(EXERCISE DETAILS): Extract precisely the lines of the entries below, from the first line through the line containing "(** * Shared".

(RECORD SET):
(** The body the three [validate_structure] share, for their list of rules.
    Reading a field of [null] or [undefined] throws. *)
Definition validate (rules : list rule) (data : JValue)
  : result ValidationResult :=
  match data with
  | JUndef | JNull => inl ErrType
  | _ =>
      match failing rules data with
      | inl e => inl e
      | inr bad =>
          let errors := map error_text bad in
          inr {| valid := (length errors =? 0)%nat;
                 errors := errors;
                 score := score_of (length rules) (length errors) |}
      end
  end.

End Validation.
Export Validation.

(* ================================================================== *)
(** * Shared memory, the environment and the effects of a run *)
(* ================================================================== *)

Module Run.

Inductive agent_name : Type := orchestrator | agent1 | agent2 | agent3.

Inductive log_type : Type := thought | action | observation | result_.

(** An entry of [memory.logs].  The text of the message and the time stamp
    are left out; where building the text converts values of a document,
    which can throw, the agents say so with [template] and [opt_join]. *)
Record LogEntry : Type := { agent : agent_name; type : log_type }.

Record Files : Type := {
  file_prositAller : option jsstring;
  file_prositRetour : option jsstring;
  file_cer : option jsstring
}.

(** The object [createMemory] builds, without [startedAt]. *)
Record Memory : Type := {
  theme : jsstring;
  rawInput : jsstring;
  student : jsstring;
  promotion : jsstring;
  annee : jsstring;
  slug : jsstring;
  outputDir : jsstring;
  prositAller : JValue;
  prositRetour : JValue;
  cer : JValue;
  files : Files;
  logs : list LogEntry;
  coherenceWarnings : list jsstring
}.

Inductive document : Type := doc_prositAller | doc_prositRetour | doc_cer.

(** What is outside the program: the answer of the model to its n-th call
    (a text, or what [callLLM] throws), whether a generator throws, and
    whether [fs.mkdirSync] throws. *)
Record Env : Type := {
  llm : nat -> result jsstring;
  generator : document -> option exn;
  mkdir : option exn
}.

(** The state of a run: the shared memory, the number of calls made to the
    model, and the messages given to [onStep]. *)
Record World : Type := {
  memory : Memory;
  llm_calls : nat;
  steps : nat
}.
(** One file is listed; the upload picker is opened on a directory of
    three entries, the cursor is moved down twice and the picker is left
    with [esc]. *)
Definition pickerRun : list Msg :=
  [WindowSizeMsg 80 24; objectsLoadedMsg [fileA] None; KeyMsg "u";
   localFilesLoadedMsg localEntries "." None;
   KeyMsg "down"; KeyMsg "down"; KeyMsg "esc"].

(** A listing of two files, one of them the copy of the other, with two
    keys yanked elsewhere. *)
Definition pasteModel : Model :=
  set_yankedFiles ["docs/a.txt"; "docs/b.txt"]
    (set_objects [mkS3Object "a.txt" 12 "2024-05-01 10:00:00" false;
                  mkS3Object "a_copy_1.txt" 12 "2024-05-02 10:00:00" false]
       (set_loading false (NewModel "bucket"))).

(** Twenty files on a screen of fifteen rows, the cursor on the eleventh
    file and the window from the seventh on. *)
Definition scrollModel : Model :=
  set_scrollOffset 6
    (set_cursor 10
       (set_height 15
          (set_objects
             (map (fun i => mkS3Object ("file" +:+ pretty i) 1 "" false)
                  (seq 0 20))
             (set_loading false (NewModel "bucket"))))).

(** A directory and a file, the cursor on the directory. *)
Definition dirModel : Model :=
  set_objects [mkS3Object "docs" 0 "" true; fileA]
    (set_loading false (NewModel "bucket")).
(** * Goldilocks field arithmetic and the width-12 Poseidon permutation

    A shallow embedding of [src/cuda/def.cuh].  Machine integers are modelled
    as [Z] with the wrap-around of each C++ type written out; the single-field
    struct [GoldilocksField] is a record; loops that may run forever carry a
    fuel argument and report [OutOfFuel]; failed [assert]s and undefined
    behaviour (signed overflow, out-of-range indexing) are distinct outcomes. *)

From Stdlib Require Import ZArith Lia List Bool Znumtheory Zpow_facts.
From Stdlib Require Import Setoid Morphisms.
From Stdlib Require Import Zmod.ZmodInv.
Import ListNotations.
Local Open Scope Z_scope.

(** ** Machine integers *)

Definition wrap32 (x : Z) : Z := x mod 2 ^ 32.
Definition wrap64 (x : Z) : Z := x mod 2 ^ 64.
Definition wrap128 (x : Z) : Z := x mod 2 ^ 128.

Definition UINT64_MAX : Z := 2 ^ 64 - 1.
Definition UINT128_MAX : Z := 2 ^ 128 - 1.
Definition INT_MAX : Z := 2 ^ 31 - 1.
Definition I128_MIN : Z := - 2 ^ 127.
Definition I128_MAX : Z := 2 ^ 127 - 1.

Definition is_u32 (x : Z) : Prop := 0 <= x < 2 ^ 32.
Definition is_u64 (x : Z) : Prop := 0 <= x < 2 ^ 64.
Definition is_u128 (x : Z) : Prop := 0 <= x < 2 ^ 128.

(** [overflowing_add] / [overflowing_sub] on [uint64_t]: the wrapped result
    and the carry (borrow) flag the source stores through [int* overflow]. *)
Definition overflowing_add (a b : Z) : Z * bool :=
  (wrap64 (a + b), UINT64_MAX - b <? a).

(RESULT):
(** The body the three [validate_structure] share, for their list of rules.
    Reading a field of [null] or [undefined] throws. *)
Definition validate (rules : list rule) (data : JValue)
  : result ValidationResult :=
  match data with
  | JUndef | JNull => inl ErrType
  | _ =>
      match failing rules data with
      | inl e => inl e
      | inr bad =>
          let errors := map error_text bad in
          inr {| valid := (length errors =? 0)%nat;
                 errors := errors;
                 score := score_of (length rules) (length errors) |}
      end
  end.

End Validation.
Export Validation.

(* ================================================================== *)
(** * Shared memory, the environment and the effects of a run *)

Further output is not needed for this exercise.